TRY IT >> Set down, please, without alteration, the lines of the entries below from the first through the one containing "(** ** State *)".

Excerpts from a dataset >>
━━━━━━━━━━━━━━━━

(* ===== verification/Observer.v ===== *)
(** * [election_observer_impl] (gh/detail/election_observer_impl.hpp)

    An observer follows an election: it asks etcd for the node with the lowest creation revision,
    watches the keys of the election from there, keeps the nodes it learns of by creation
    revision, and tells its subscribers when the first one, the leader, changes.

    The subscribers are functors of the application, outside the sources: what a call of one
    does to the observer is a parameter, [reactions]. The list [reports] of the state is a record
    of the calls made. The loggers are left out. *)

From stdpp Require Import sorting.
From S2P Require Import Prelude Runtime PrefixEnd OpCounter Etcd CompletionQueue.
Open Scope Z_scope.
Open Scope gh_scope.
Import OpCounter.

Module Observer.

(** ** Subscribers *)

(** What a subscriber does in a call: it may unsubscribe tokens, and then throw. And the order in
    which an [std::unordered_map] is iterated, which the language does not specify. *)
Class Application (sub : Type) := {
  reactions (s : sub) (key value : string) : list Z * option exn;
  iteration (m : gmap Z sub) : list Z;
  iteration_ok m : iteration m ≡ₚ elements (dom m)
}.

(** ** State *)

Record observer (sub : Type) := Obs {
  mu_ : bool;
  election_name_ : string;
  election_prefix_ : string;
  subscriptions_ : gmap Z sub;
  token_gen_ : Z;
  watcher_stream_ : bool;
  watch_id_ : Z;
  participants_ : gmap Z KeyValue;
  ops_ : async_op_counter;
  reports : list (sub * string * string)
}.
Arguments Obs {sub} _ _ _ _ _ _ _ _ _ _.
Arguments mu_ {sub} _.
Arguments election_name_ {sub} _.
Arguments election_prefix_ {sub} _.
Arguments subscriptions_ {sub} _.
Arguments token_gen_ {sub} _.
Arguments watcher_stream_ {sub} _.
Arguments watch_id_ {sub} _.
Arguments participants_ {sub} _.
Arguments ops_ {sub} _.
Arguments reports {sub} _.

Inductive cb :=
  | cb_range_request
  | cb_watch_create
  | cb_watch_cancel
  | cb_watch_read.

Section setters.
Context {sub : Type}.
Definition set_mu b (s : observer sub) := Obs b (election_name_ s) (election_prefix_ s)
  (subscriptions_ s) (token_gen_ s) (watcher_stream_ s) (watch_id_ s) (participants_ s) (ops_ s)
  (reports s).
Definition set_subscriptions m (s : observer sub) := Obs (mu_ s) (election_name_ s)
  (election_prefix_ s) m (token_gen_ s) (watcher_stream_ s) (watch_id_ s) (participants_ s) (ops_ s)
  (reports s).
Definition set_token_gen t (s : observer sub) := Obs (mu_ s) (election_name_ s)
  (election_prefix_ s) (subscriptions_ s) t (watcher_stream_ s) (watch_id_ s) (participants_ s)
  (ops_ s) (reports s).
Definition set_watcher_stream b (s : observer sub) := Obs (mu_ s) (election_name_ s)
  (election_prefix_ s) (subscriptions_ s) (token_gen_ s) b (watch_id_ s) (participants_ s) (ops_ s)
  (reports s).
Definition set_watch_id i (s : observer sub) := Obs (mu_ s) (election_name_ s)
  (election_prefix_ s) (subscriptions_ s) (token_gen_ s) (watcher_stream_ s) i (participants_ s)
  (ops_ s) (reports s).
Definition set_participants m (s : observer sub) := Obs (mu_ s) (election_name_ s)
  (election_prefix_ s) (subscriptions_ s) (token_gen_ s) (watcher_stream_ s) (watch_id_ s) m (ops_ s)
  (reports s).
Definition set_ops c (s : observer sub) := Obs (mu_ s) (election_name_ s) (election_prefix_ s)
  (subscriptions_ s) (token_gen_ s) (watcher_stream_ s) (watch_id_ s) (participants_ s) c (reports s).
Definition set_reports l (s : observer sub) := Obs (mu_ s) (election_name_ s) (election_prefix_ s)
  (subscriptions_ s) (token_gen_ s) (watcher_stream_ s) (watch_id_ s) (participants_ s) (ops_ s) l.

(** The constructor. *)
Definition election_observer_impl (election_name : string) : observer sub :=
  Obs false election_name (election_name +:+ "/") ∅ 0 false 0 ∅ new_counter [].
End setters.

(** ** Participants *)

(** [participants_.begin()]: the least key. *)
Definition begin (m : gmap Z KeyValue) : option Z :=
  match elements (dom m) with
  | [] => None
  | k :: ks => Some (foldr Z.min k ks)
  end.
Definition first (m : gmap Z KeyValue) : option KeyValue :=
  begin m ≫= fun k => m !! k.

(** [handle_node_put] and [handle_node_delete], on the map: the new one, and the result. *)
Definition handle_node_put (kv : KeyValue) (m : gmap Z KeyValue) : gmap Z KeyValue * bool :=
  let k := to_uint64 (kv_create_revision kv) in
  let changed_value := match m !! k with
                       | Some old => negb (bool_decide (kv_value kv = kv_value old))
                       | None => true
                       end in
  let m' := <[k := kv]> m in
  (m', bool_decide (begin m' = Some k) && changed_value).

Definition handle_node_delete (kv : KeyValue) (m : gmap Z KeyValue) : gmap Z KeyValue * bool :=
  let k := to_uint64 (kv_create_revision kv) in
  match m !! k with
  | None => (m, false)
  | Some _ => (delete k m, bool_decide (begin m = Some k))
  end.

Definition handle_event (ev : Event) (m : gmap Z KeyValue) : gmap Z KeyValue * bool :=
  match ev_type ev with
  | PUT => handle_node_put (ev_kv ev) m
  | DELETE => handle_node_delete (ev_prev_kv ev) m
  end.

(** The loop over the events: [leader_changed] is set once it is. *)
Fixpoint handle_events (evs : list Event) (m : gmap Z KeyValue) (leader_changed : bool) :
    gmap Z KeyValue * bool :=
  match evs with
  | [] => (m, leader_changed)
  | ev :: evs' => let '(m', c) := handle_event ev m in handle_events evs' m' (c || leader_changed)
  end.

Section observer.
Context {sub : Type} `{Application sub} {I : Interceptor}.
#[local] Abbreviation W := (world (observer sub) cb).

Definition lock : M W unit :=
  b ← gets_self mu_;
  if (b : bool) then undefined "mutex locked twice by a thread" else modify_self (set_mu true).
Definition unlock : M W unit := modify_self (set_mu false).
(** [std::lock_guard] *)
Definition with_lock {A} (m : M W A) : M W A :=
  lock;;
  a ← try_catch m (fun e => unlock;; throw e);
  unlock;;
  mret a.

Definition deref_stream : M W unit :=
  b ← gets_self watcher_stream_;
  if (b : bool) then mret tt else undefined "null watcher_stream_".

Definition ops_start : M W bool := zoom ops_ set_ops OpCounter.start.
Definition ops_done : M W unit := zoom ops_ set_ops OpCounter.done.

Definition block_on_ops : P W unit :=
  lift (zoom ops_ set_ops OpCounter.enter_block);;
  block_until (fun w => all_done (ops_ (self w))).

(** ** The interface of an observer *)

Definition has_leader : M W bool :=
  with_lock (gets_self (fun s => bool_decide (participants_ s <> ∅))).
Definition election_name : M W string := gets_self election_name_.

(** [current_key] and [current_value]. *)
Definition current {A} (name : string) (field : KeyValue -> A) : M W A :=
  with_lock (
    m ← gets_self participants_;
    match first m with
    | None => throw (runtime_error ("election_observer_impl::" +:+ name +:+ " called on empty election"))
    | Some kv => mret (field kv)
    end).
Definition current_key : M W string := current "current_key" kv_key.
Definition current_value : M W string := current "current_value" kv_value.

Definition unsubscribe (token : Z) : M W unit :=
  with_lock (modify_self (fun s => set_subscriptions (delete token (subscriptions_ s)) s)).

(** A call of a subscriber by the observer. *)
Definition call_subscriber (f : sub) (key value : string) : M W unit :=
  modify_self (fun s => set_reports ((f, key, value) :: reports s) s);;
  let '(tokens, e) := reactions f key value in
  for_each tokens unsubscribe;;
  match e with Some e => throw e | None => mret tt end.

Definition subscribe (f : sub) : M W Z :=
  lock;;
  m ← gets_self participants_;
  match first m with
  | Some kv => unlock;; call_subscriber f (kv_key kv) (kv_value kv);; lock
  | None => mret tt
  end;;
  t ← gets_self token_gen_;
  if t =? 2 ^ 63 - 1 then undefined "signed overflow of token_gen_"
  else
    modify_self (set_token_gen (t + 1));;
    modify_self (fun s => set_subscriptions
      (match subscriptions_ s !! (t + 1) with
       | Some _ => subscriptions_ s
       | None => <[t + 1 := f]> (subscriptions_ s)
       end) s);;
    unlock;;
    mret (t + 1).

(** [call_subscribers], which is called with the mutex held and releases it. The loop runs over the
    live map: an element erased before its turn is not called, and to erase the element in
    turn leaves the iterator dangling when the loop moves on. *)
Fixpoint call_each (key value : string) (tokens : list Z) : M W unit :=
  match tokens with
  | [] => mret tt
  | t :: tokens' =>
      m ← gets_self subscriptions_;
      match m !! t with
      | None => call_each key value tokens'
      | Some f =>
          try_catch (call_subscriber f key value) (fun _ => mret tt);;
          m' ← gets_self subscriptions_;
          match m' !! t with
          | None => undefined "increment of an iterator to an erased element"
          | Some _ => call_each key value tokens'
          end
      end
  end.

Definition call_subscribers : M W unit :=
  m ← gets_self participants_;
  let kv := default KeyValue_default (first m) in
  unlock;;
  subs ← gets_self subscriptions_;
  call_each (kv_key kv) (kv_value kv) (iteration subs).

Definition report_election_leader (kv : KeyValue) : M W unit :=
  lock;;
  m ← gets_self participants_;
  let '(m', changed) := handle_node_put kv m in
  modify_self (set_participants m');;
  if (changed : bool) then call_subscribers else unlock.

(** ** Operations *)

Definition watcher_request (start_revision : Z) (s : observer sub) : WatchRequest :=
  create_request (election_prefix_ s) (prefix_end (election_prefix_ s)) start_revision true true.

Definition create_watcher (start_revision : Z) : M W unit :=
  started ← ops_start;
  if negb started then mret tt
  else
    req ← gets_self (watcher_request start_revision);
    deref_stream;;
    async_write (rq_write_watch req) "election_observer/create_watcher" cb_watch_create.

Definition cancel_watcher : M W unit :=
  started ← ops_start;
  if negb started then mret tt
  else
    id ← gets_self watch_id_;
    deref_stream;;
    async_write (rq_write_watch (cancel_request id)) "election_observer/cancel_watcher"
      cb_watch_cancel.

Definition lowest_request (s : observer sub) : RangeRequest := {|
  rr_key := election_prefix_ s;
  rr_range_end := prefix_end (election_prefix_ s);
  rr_max_create_revision := 0;
  rr_sort_order := ASCEND;
  rr_sort_target := CREATE;
  rr_limit := 1
|}.

Definition discover_node_with_lowest_creation_revision : M W unit :=
  req ← gets_self lowest_request;
  started ← ops_start;
  if negb started then mret tt
  else
    async_rpc (rq_range req) "election_observer/discover_node_with_lowest_creation_revision"
      cb_range_request.

Definition on_range_request (op : response) (ok : bool) : M W unit :=
  ops_done;;
  if negb ok then mret tt
  else
    let resp := as_range (r_message op) in
    match rg_kvs resp with
    | kv :: _ =>
        create_watcher (kv_create_revision kv);;
        GH_ASSERT_THROW (Nat.eqb (length (rg_kvs resp)) 1) "op.response.kvs().size() == 1UL"
          "on_range_request" "gh/detail/election_observer_impl.hpp" 212;;
        report_election_leader kv
    | [] => create_watcher (rg_revision resp)
    end.

Definition on_watch_create (op : response) (ok : bool) : M W unit :=
  ops_done;;
  if negb ok then mret tt
  else
    started ← ops_start;
    if negb started then mret tt
    else
      deref_stream;;
      async_read "election_observer/on_watch_create/watch_read" cb_watch_read.

Definition on_watch_cancel (op : response) (ok : bool) : M W unit := ops_done.

Definition on_watch_read (op : response) (ok : bool) : M W unit :=
  ops_done;;
  if negb ok then mret tt
  else
    let resp := as_watch (r_message op) in
    if wr_canceled resp || negb (wr_compact_revision resp =? 0) then mret tt
    else
      lock;;
      modify_self (set_watch_id (wr_watch_id resp));;
      m ← gets_self participants_;
      let '(m', leader_changed) := handle_events (wr_events resp) m false in
      modify_self (set_participants m');;
      when leader_changed call_subscribers;;
      started ← ops_start;
      when started
        (deref_stream;;
         async_read "election_observer/on_watch_read/watch_read" cb_watch_read);;
      when (negb leader_changed) unlock.

(** ** Members that block *)

(** The tracer is tested, but its destructor counts down either way. *)
Definition create_watcher_stream : P W unit :=
  started ← lift ops_start;
  with_destructor (
    if negb started then mret tt
    else
      fut ← lift (async_create_rdwr_stream_future Watch "election_observer/create_watcher_stream");
      future_get fut;;
      lift (with_lock (modify_self (set_watcher_stream true)))) ops_done.

Definition startup : P W unit :=
  create_watcher_stream;;
  lift discover_node_with_lowest_creation_revision.

Definition shutdown : M W unit :=
  lock;;
  stream ← gets_self watcher_stream_;
  unlock;;
  if negb stream then throw (runtime_error "leader_election::shutdown() called before startup")
  else cancel_watcher.

(** The destructor. *)
Definition cleanup : P W unit :=
  lift (deref_stream;; try_cancel_on);;
  lift (modify_self (fun s => set_ops (OpCounter.shutdown (ops_ s)) s));;
  block_on_ops.

(** ** The client of the queue *)

Definition invoke_cb (k : cb) (op : response) (ok : bool) : M W unit :=
  match k with
  | cb_range_request => on_range_request op ok
  | cb_watch_create => on_watch_create op ok
  | cb_watch_cancel => on_watch_cancel op ok
  | cb_watch_read => on_watch_read op ok
  end.

(** Every member keeps to the operations of the queue. *)
Section evolves.
#[local] Abbreviation ok m := (m ⊨ (@evolves (observer sub) cb)).
Ltac evolve := cbv zeta; respects_solve.

Lemma obs_lock_evolves : ok lock.
Proof. unfold lock. evolve. Qed.
Lemma obs_unlock_evolves : ok unlock.
Proof. unfold unlock. evolve. Qed.
#[local] Hint Resolve obs_lock_evolves obs_unlock_evolves : gh.
Lemma with_lock_evolves {A} (m : M W A) : ok m -> ok (with_lock m).
Proof. intros Hm. unfold with_lock. evolve. Qed.
Lemma obs_deref_stream_evolves : ok deref_stream.
Proof. unfold deref_stream. evolve. Qed.
Lemma obs_ops_start_evolves : ok ops_start.
Proof. unfold ops_start. evolve. Qed.
Lemma obs_ops_done_evolves : ok ops_done.
Proof. unfold ops_done. evolve. Qed.
#[local] Hint Resolve with_lock_evolves obs_deref_stream_evolves obs_ops_start_evolves obs_ops_done_evolves : gh.
Lemma unsubscribe_evolves t : ok (unsubscribe t).
Proof. unfold unsubscribe. evolve. Qed.
#[local] Hint Resolve unsubscribe_evolves : gh.
Lemma call_subscriber_evolves f k v : ok (call_subscriber f k v).
Proof. unfold call_subscriber. evolve. Qed.
#[local] Hint Resolve call_subscriber_evolves : gh.
Lemma call_each_evolves k v ts : ok (call_each k v ts).
Proof. induction ts; cbn [call_each]; evolve. Qed.
#[local] Hint Resolve call_each_evolves : gh.
Lemma call_subscribers_evolves : ok call_subscribers.
Proof. unfold call_subscribers. evolve. Qed.
#[local] Hint Resolve call_subscribers_evolves : gh.
Lemma report_election_leader_evolves kv : ok (report_election_leader kv).
Proof. unfold report_election_leader. evolve. Qed.
Lemma create_watcher_evolves r : ok (create_watcher r).
Proof. unfold create_watcher. evolve. Qed.
#[local] Hint Resolve report_election_leader_evolves create_watcher_evolves : gh.

Lemma obs_invoke_cb_evolves k op b : ok (invoke_cb k op b).
Proof.
  destruct k; cbn [invoke_cb];
    unfold on_range_request, on_watch_create, on_watch_cancel, on_watch_read, GH_ASSERT_THROW,
      assert_throw_impl; evolve.
Qed.
End evolves.

#[export] Instance observer_client : Client (observer sub) cb := {|
  invoke := invoke_cb;
  invoke_evolves := obs_invoke_cb_evolves
|}.

End observer.

End Observer.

━━━━━━━━━━━━━━━━

REPLY >>
(* ===== verification/Observer.v ===== *)
(** * [election_observer_impl] (gh/detail/election_observer_impl.hpp)

    An observer follows an election: it asks etcd for the node with the lowest creation revision,
    watches the keys of the election from there, keeps the nodes it learns of by creation
    revision, and tells its subscribers when the first one, the leader, changes.

    The subscribers are functors of the application, outside the sources: what a call of one
    does to the observer is a parameter, [reactions]. The list [reports] of the state is a record
    of the calls made. The loggers are left out. *)

From stdpp Require Import sorting.
From S2P Require Import Prelude Runtime PrefixEnd OpCounter Etcd CompletionQueue.
Open Scope Z_scope.
Open Scope gh_scope.
Import OpCounter.

Module Observer.

(** ** Subscribers *)

(** What a subscriber does in a call: it may unsubscribe tokens, and then throw. And the order in
    which an [std::unordered_map] is iterated, which the language does not specify. *)
Class Application (sub : Type) := {
  reactions (s : sub) (key value : string) : list Z * option exn;
  iteration (m : gmap Z sub) : list Z;
  iteration_ok m : iteration m ≡ₚ elements (dom m)
}.

(** ** State *)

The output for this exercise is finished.